**What to do:** What is the number of lines in these entries that contain "pending"? State it alone.

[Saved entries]
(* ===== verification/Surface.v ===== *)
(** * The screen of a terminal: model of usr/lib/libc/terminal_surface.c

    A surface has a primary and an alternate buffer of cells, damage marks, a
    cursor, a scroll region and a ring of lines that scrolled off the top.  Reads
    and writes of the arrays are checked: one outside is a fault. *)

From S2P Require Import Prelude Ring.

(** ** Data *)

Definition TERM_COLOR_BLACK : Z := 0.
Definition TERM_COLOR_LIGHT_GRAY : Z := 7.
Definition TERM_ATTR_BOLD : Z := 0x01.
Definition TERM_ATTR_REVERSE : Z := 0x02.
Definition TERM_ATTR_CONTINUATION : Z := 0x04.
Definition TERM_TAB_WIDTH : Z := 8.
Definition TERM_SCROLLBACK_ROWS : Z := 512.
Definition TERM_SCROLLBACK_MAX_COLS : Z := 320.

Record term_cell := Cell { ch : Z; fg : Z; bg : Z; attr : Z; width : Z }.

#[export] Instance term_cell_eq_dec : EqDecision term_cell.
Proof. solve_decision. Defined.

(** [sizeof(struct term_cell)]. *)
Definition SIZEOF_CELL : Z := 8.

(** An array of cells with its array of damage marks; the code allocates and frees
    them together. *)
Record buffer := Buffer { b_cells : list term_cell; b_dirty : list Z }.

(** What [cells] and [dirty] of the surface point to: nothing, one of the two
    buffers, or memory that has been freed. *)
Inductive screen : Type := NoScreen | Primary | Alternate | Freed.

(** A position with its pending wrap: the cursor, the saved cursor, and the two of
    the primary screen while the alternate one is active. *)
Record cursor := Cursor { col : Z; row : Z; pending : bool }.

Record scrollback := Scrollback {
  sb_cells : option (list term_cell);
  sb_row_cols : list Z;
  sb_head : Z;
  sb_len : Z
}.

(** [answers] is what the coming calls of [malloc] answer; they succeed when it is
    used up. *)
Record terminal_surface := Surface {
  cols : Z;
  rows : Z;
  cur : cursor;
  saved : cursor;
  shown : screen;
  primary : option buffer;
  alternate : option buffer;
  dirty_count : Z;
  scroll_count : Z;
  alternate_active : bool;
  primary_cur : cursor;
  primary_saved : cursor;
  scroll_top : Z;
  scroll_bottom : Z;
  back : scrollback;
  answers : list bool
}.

**Response for this exercise:** 2